More about HKUST
Towards Efficient and Scalable RDMA Networking for Datacenter Applications
PhD Thesis Proposal Defence
Title: "Towards Efficient and Scalable RDMA Networking for Datacenter
Applications"
by
Miss Wenxue LI
Abstract:
Remote Direct Memory Access (RDMA) has become a cornerstone of high-speed
networking in modern datacenters. As applications such as AI training and HPC
continue to scale, datacenter networks demand both higher performance and
stronger scalability. However, existing RDMA techniques face key limitations,
including sluggish congestion handling, inflexible communication semantics,
and poor network scalability, which collectively constrain datacenter
efficiency.
This thesis addresses these challenges with three contributions. First, we
propose FlowSail to enable timely congestion handling. By adopting hop-by-hop
flow regulation without requiring per-flow queues, it achieves sub-RTT
responsiveness while remaining practical for deployment. Second, we design
Cepheus, which leverages programmable switches to extend RDMA semantics from
one-to-one to one-to-many. Through in-network connection bridging and signal
aggregation, it minimizes transmission hops and maximizes bandwidth
utilization for one-to-many communication. Finally, we introduce DCP, which
revisits RDMA reliability for lossy fabrics.

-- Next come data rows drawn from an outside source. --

(* ===== verification/Spec.v ===== *)
(** The action table ([rust/src/ops/spec.rs]): which [/control] actions are
    transactions, which writes are safety writes, which affect the network;
    the parameter readers of [control.rs] they use, and the action lists of the
    search session ([ops/engine.rs]). *)

From Stdlib Require Import ZArith NArith Lia.
From S2P Require Import Prelude Text Json Txn.

Local Open Scope N_scope.

Record Spec := {
  sp_action : string;
  sp_item : string;
  sp_param : string;
  sp_deadline_ms : N;
  sp_deadline_env : string;
  sp_confirm : Confirm
}.

Definition NETWORK_MODE : string := "network.mode".

Definition SPECS : list Spec :=
  [ {| sp_action := "network.set_mode"; sp_item := NETWORK_MODE; sp_param := "mode";
       sp_deadline_ms := 120000;
       sp_deadline_env := "ZWRT_DATAD_DEADLINE_NETWORK_MODE_MS";
       sp_confirm := Confirm.Registered |} ].

Definition find (action : string) : option Spec :=
  snd <$> list_find (fun s => sp_action s = action) SPECS.

(** A positive number of an environment variable, or the default. *)
Definition env_ms (env : string -> option string) (name : string) (default : N) : N :=
  match (v ← env name; parse_u64 v) with
  | Some v => if 0 <? v then v else default
  | None => default
  end.

Definition spec_deadline_ms (env : string -> option string) (s : Spec) : N :=
  env_ms env (sp_deadline_env s) (sp_deadline_ms s).

(** ** [control::string] and [control::boolean] *)

(** The server has checked that the parameters are an object. *)
Definition params_object (params : value) : list (string * value) :=
  from_option id [] (as_object params).

Definition control_string (params : value) (name : string) (required : bool)
    : result (option string) string :=
  match map_get name (params_object params) with
  | Some (VString s) =>
      if N.of_nat (String.length s) <=? 8192 then Ok (Some s) else Err (name +:+ " must be a string")
  | Some _ => Err (name +:+ " must be a string")
  | None => if required then Err ("missing parameter: " +:+ name) else Ok None
  end.

Definition boolean (params : value) (name : string) : result bool string :=
  match map_get name (params_object params) with
  | Some (VBool v) => Ok v
  | Some (VNumber (PosInt 0)) => Ok false
  | Some (VNumber (PosInt 1)) => Ok true
  | _ => Err (name +:+ " must be boolean")
  end.

Definition spec_target (s : Spec) (params : value) : result string string :=
  match control_string params (sp_param s) true with
  | Ok v => Ok (from_option id "" v)
  | Err e => Err e
  end.

(** ** Safety writes *)

Definition is_safety (action : string) (params : value) : bool :=
  if negb (bool_decide (action = "cellular.set")) then false else
  match as_object params with
  | None => false
  | Some m =>
      negb (bool_decide (m = []))
      && forallb (fun kv => bool_decide (kv.1 = "enabled") || bool_decide (kv.1 = "roaming")) m
      && forallb (fun kv => bool_decide (boolean params kv.1 = Ok false)) m
  end.

(** ** Writes that affect the network *)

Definition SESSION_STEPS : list string := ["netselect.scan"; "netselect.register"].
Definition SESSION_OPTIONAL : list string := ["netselect.auto"; "cellular.redial"].
Definition SESSION_BLOCKS : list string :=
  [ "cellular.set"; "network.set_mode"; "band.set_lte"; "band.set_nr_sa"; "band.set_nr_nsa";
    "band.reset"; "cell.lock_lte"; "cell.lock_nr"; "apn.set_mode"; "apn.enable"; "apn.add";
    "apn.modify"; "apn.delete"; "modem.online"; "apn.set_pdp_type" ].

Definition NETWORK_VENDOR_CALLS : list (string * string) :=
  [ ("zte_nwinfo_api", "nwinfo_set_stc_white_list_par");
    ("zte_nwinfo_api", "nwinfo_stc_cell_lock_enable");
    ("zte_nwinfo_api", "nwinfo_stc_cell_lock_disable");
    ("zte_nwinfo_api", "nwinfo_stc_cell_lock_reset");
    ("zwrt_zte_mdm.api", "sim_verify_pin_puk");
    ("zwrt_zte_mdm.api", "sim_change_pin");
    ("zwrt_zte_mdm.api", "sim_change_pin_mode");
    ("zwrt_zte_mdm.api", "set_simlock_nck") ].

Definition str_param (params : value) (k : string) : option string :=
  v ← value_get params k; as_str v.

Definition affects_network (action : string) (params : value) : bool :=
  if find action is Some _ then false
  else if bool_decide (action ∈ SESSION_BLOCKS) || bool_decide (action ∈ SESSION_OPTIONAL)
  then true
  else bool_decide (action = "vendor.call")
       && existsb (fun om => bool_decide (str_param params "object" = Some om.1)
                             && bool_decide (str_param params "method" = Some om.2))
                  NETWORK_VENDOR_CALLS.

By integrating lightweight
switch-assisted packet trimming with redesigned RDMA NIC reliability logic,
it enables fast and precise loss recovery under per-packet multipath
transmission, enabling scalable and efficient RDMA transmission over lossy
networks.
Together, these contributions advance RDMA networking by improving congestion
handling, enriching communication semantics, and enabling scalable
transmission over lossy fabrics, thereby strengthening the foundation for
future datacenter networks.
Date: Thursday, 25 September 2025
Time: 2:00pm - 4:00pm
Venue: Room 4472
Lifts 25/26
Committee Members: Prof. Kai Chen (Supervisor)
Prof. Song Guo (Chairperson)
Dr. Binhang Yuan